Supplied material:
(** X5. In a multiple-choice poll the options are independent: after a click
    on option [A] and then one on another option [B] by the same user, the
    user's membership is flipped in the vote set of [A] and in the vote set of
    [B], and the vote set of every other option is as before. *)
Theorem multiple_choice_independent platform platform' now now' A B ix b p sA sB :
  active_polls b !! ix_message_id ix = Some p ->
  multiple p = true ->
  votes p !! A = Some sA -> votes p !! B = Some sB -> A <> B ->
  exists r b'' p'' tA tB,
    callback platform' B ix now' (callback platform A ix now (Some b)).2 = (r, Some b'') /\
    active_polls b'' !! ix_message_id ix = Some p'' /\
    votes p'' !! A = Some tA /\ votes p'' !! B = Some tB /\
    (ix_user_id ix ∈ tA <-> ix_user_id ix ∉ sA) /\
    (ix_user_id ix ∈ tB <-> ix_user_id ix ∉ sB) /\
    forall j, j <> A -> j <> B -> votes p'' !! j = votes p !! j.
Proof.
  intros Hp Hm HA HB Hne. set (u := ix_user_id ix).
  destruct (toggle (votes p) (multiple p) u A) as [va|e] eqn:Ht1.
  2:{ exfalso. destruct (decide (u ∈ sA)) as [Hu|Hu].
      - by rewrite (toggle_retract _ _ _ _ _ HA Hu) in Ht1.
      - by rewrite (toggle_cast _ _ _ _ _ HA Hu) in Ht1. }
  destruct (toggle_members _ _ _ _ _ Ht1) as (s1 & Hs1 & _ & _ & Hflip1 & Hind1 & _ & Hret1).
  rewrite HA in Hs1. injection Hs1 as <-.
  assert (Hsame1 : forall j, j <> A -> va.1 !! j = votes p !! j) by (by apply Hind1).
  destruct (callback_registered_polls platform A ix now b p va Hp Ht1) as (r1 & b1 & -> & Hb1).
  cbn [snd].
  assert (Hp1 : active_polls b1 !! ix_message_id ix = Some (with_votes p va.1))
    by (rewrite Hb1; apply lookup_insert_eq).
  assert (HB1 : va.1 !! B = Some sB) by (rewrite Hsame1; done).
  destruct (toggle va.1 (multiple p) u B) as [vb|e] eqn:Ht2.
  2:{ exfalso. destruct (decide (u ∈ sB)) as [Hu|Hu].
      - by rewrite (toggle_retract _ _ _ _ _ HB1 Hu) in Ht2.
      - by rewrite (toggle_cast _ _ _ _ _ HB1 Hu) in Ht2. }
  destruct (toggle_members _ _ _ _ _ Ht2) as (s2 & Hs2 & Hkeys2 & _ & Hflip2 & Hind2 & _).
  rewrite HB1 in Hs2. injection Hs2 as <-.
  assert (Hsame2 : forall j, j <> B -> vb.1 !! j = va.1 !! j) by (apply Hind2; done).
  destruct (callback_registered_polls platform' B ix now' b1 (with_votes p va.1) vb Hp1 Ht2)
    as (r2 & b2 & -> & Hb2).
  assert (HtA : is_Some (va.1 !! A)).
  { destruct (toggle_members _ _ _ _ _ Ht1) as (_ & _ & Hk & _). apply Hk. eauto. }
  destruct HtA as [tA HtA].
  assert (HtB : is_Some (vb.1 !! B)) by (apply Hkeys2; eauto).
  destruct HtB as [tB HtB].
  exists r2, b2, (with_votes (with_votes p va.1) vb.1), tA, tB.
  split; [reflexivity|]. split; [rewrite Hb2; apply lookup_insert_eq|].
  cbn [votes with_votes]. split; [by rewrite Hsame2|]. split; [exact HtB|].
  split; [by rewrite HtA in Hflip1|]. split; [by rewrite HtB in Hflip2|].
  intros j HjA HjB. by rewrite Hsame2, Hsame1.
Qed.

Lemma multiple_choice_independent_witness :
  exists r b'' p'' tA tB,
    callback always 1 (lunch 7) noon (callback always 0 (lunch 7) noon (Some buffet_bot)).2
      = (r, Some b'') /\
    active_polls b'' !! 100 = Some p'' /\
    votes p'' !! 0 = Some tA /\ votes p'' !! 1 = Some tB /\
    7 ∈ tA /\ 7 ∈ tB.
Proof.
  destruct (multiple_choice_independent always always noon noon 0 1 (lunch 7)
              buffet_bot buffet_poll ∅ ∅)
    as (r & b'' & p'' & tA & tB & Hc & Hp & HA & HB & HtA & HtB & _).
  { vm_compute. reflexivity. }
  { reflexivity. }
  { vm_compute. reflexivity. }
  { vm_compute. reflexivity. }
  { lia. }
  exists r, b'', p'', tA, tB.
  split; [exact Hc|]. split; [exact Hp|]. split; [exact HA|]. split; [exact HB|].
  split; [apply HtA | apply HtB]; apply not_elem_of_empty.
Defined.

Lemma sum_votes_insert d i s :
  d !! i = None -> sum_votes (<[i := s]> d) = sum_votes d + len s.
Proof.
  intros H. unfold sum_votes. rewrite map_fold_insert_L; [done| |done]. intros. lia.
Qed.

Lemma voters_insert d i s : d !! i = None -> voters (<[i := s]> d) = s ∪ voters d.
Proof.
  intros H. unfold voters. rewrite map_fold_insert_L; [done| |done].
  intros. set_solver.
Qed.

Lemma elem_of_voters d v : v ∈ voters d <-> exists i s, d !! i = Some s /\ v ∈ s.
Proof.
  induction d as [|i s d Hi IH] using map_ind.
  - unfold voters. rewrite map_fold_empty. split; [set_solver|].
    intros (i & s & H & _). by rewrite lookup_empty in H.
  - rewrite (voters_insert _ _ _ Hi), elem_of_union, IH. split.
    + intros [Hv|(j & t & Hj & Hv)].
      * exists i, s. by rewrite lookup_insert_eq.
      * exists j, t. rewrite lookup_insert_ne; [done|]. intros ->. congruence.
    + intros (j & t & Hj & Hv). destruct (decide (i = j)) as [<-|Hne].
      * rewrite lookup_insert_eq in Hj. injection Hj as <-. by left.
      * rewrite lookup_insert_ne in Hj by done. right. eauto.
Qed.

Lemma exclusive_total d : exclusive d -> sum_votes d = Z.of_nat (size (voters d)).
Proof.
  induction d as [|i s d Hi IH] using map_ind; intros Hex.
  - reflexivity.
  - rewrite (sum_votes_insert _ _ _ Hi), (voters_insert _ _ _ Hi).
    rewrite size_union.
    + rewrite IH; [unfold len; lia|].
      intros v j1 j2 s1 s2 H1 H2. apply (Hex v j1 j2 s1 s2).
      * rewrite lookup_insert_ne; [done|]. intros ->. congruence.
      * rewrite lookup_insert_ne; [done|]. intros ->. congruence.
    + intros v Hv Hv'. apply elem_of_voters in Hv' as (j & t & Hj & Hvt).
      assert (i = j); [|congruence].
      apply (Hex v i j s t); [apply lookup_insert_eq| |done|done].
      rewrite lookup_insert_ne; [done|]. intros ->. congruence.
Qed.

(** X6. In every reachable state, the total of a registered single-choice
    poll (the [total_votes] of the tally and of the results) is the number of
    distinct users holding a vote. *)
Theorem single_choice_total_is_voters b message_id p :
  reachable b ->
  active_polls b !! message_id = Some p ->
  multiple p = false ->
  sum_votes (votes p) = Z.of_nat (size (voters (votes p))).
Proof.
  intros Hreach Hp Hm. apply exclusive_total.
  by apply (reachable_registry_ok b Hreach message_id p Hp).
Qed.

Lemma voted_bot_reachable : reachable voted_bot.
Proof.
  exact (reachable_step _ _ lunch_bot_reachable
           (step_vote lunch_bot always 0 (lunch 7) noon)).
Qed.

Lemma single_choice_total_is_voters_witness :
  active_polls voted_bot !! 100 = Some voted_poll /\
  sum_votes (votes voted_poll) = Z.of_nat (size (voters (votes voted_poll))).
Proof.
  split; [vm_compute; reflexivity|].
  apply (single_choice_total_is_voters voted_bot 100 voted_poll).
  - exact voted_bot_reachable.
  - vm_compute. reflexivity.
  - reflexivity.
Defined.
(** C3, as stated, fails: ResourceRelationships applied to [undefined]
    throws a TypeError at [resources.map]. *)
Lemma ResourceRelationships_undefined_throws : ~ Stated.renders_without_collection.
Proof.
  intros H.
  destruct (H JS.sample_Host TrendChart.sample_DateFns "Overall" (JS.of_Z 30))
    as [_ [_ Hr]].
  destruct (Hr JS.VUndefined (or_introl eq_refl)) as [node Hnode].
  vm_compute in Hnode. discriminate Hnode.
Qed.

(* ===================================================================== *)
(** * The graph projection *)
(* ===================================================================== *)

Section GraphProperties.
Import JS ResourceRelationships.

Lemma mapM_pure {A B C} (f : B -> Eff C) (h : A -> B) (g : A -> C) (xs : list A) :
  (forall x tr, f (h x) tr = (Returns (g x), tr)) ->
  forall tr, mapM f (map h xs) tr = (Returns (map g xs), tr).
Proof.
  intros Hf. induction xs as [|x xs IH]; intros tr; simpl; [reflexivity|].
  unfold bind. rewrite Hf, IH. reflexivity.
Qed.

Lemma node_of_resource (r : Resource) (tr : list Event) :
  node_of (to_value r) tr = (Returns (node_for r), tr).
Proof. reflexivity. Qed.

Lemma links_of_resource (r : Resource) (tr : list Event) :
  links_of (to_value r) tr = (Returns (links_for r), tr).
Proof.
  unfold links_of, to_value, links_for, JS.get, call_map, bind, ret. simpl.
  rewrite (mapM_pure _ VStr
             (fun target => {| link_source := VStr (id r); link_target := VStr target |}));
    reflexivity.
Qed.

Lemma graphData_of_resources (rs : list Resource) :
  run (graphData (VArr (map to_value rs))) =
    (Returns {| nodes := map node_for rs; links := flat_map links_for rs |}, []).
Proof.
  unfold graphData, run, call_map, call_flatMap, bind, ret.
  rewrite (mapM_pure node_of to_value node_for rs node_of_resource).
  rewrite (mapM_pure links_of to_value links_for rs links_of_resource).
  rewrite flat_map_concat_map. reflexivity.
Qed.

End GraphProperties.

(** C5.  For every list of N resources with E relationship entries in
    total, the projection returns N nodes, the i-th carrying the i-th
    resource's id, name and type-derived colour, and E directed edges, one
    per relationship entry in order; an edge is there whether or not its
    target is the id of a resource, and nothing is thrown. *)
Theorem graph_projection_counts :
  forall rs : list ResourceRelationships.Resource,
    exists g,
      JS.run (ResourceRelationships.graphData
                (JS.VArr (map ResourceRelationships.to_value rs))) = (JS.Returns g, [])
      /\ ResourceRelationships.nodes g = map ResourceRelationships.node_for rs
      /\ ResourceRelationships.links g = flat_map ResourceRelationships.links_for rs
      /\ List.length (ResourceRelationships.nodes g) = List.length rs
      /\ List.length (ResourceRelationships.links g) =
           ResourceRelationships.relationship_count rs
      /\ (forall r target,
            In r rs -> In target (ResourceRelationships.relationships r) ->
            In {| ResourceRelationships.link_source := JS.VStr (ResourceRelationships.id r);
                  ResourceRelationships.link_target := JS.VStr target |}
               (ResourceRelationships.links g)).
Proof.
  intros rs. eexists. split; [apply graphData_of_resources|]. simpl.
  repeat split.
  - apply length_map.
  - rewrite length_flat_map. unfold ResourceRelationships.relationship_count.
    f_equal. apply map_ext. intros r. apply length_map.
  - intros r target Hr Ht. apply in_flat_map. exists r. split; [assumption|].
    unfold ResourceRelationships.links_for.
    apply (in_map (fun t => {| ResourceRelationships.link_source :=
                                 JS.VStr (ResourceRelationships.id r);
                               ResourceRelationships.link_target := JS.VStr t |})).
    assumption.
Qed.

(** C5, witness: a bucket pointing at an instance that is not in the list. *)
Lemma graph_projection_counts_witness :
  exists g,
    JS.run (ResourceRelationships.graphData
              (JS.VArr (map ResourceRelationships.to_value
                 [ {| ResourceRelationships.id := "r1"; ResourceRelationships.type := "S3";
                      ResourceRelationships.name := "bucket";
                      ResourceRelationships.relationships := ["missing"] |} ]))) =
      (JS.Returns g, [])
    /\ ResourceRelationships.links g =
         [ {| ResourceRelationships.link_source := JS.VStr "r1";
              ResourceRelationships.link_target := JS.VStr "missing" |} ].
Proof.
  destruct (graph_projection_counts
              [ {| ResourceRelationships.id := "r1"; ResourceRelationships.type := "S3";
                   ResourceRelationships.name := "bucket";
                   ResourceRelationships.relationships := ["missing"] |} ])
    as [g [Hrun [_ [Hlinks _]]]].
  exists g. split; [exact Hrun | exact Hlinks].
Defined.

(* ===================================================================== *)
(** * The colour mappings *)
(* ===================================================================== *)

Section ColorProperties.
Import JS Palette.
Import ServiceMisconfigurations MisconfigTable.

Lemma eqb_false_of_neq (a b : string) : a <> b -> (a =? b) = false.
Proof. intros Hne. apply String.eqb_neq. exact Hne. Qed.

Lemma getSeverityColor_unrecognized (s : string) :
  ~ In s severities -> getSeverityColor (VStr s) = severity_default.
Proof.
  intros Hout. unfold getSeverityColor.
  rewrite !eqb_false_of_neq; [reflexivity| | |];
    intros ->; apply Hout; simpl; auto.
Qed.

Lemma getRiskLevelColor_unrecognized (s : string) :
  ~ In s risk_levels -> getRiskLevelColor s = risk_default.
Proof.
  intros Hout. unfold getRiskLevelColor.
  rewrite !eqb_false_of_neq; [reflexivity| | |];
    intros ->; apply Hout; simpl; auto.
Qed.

What needs to be done:
Using the material above, return each line in which the word "eauto" occurs.

Exercise answer:
  { destruct (toggle_members _ _ _ _ _ Ht1) as (_ & _ & Hk & _). apply Hk. eauto. }
  assert (HtB : is_Some (vb.1 !! B)) by (apply Hkeys2; eauto).
      * rewrite lookup_insert_ne in Hj by done. right. eauto.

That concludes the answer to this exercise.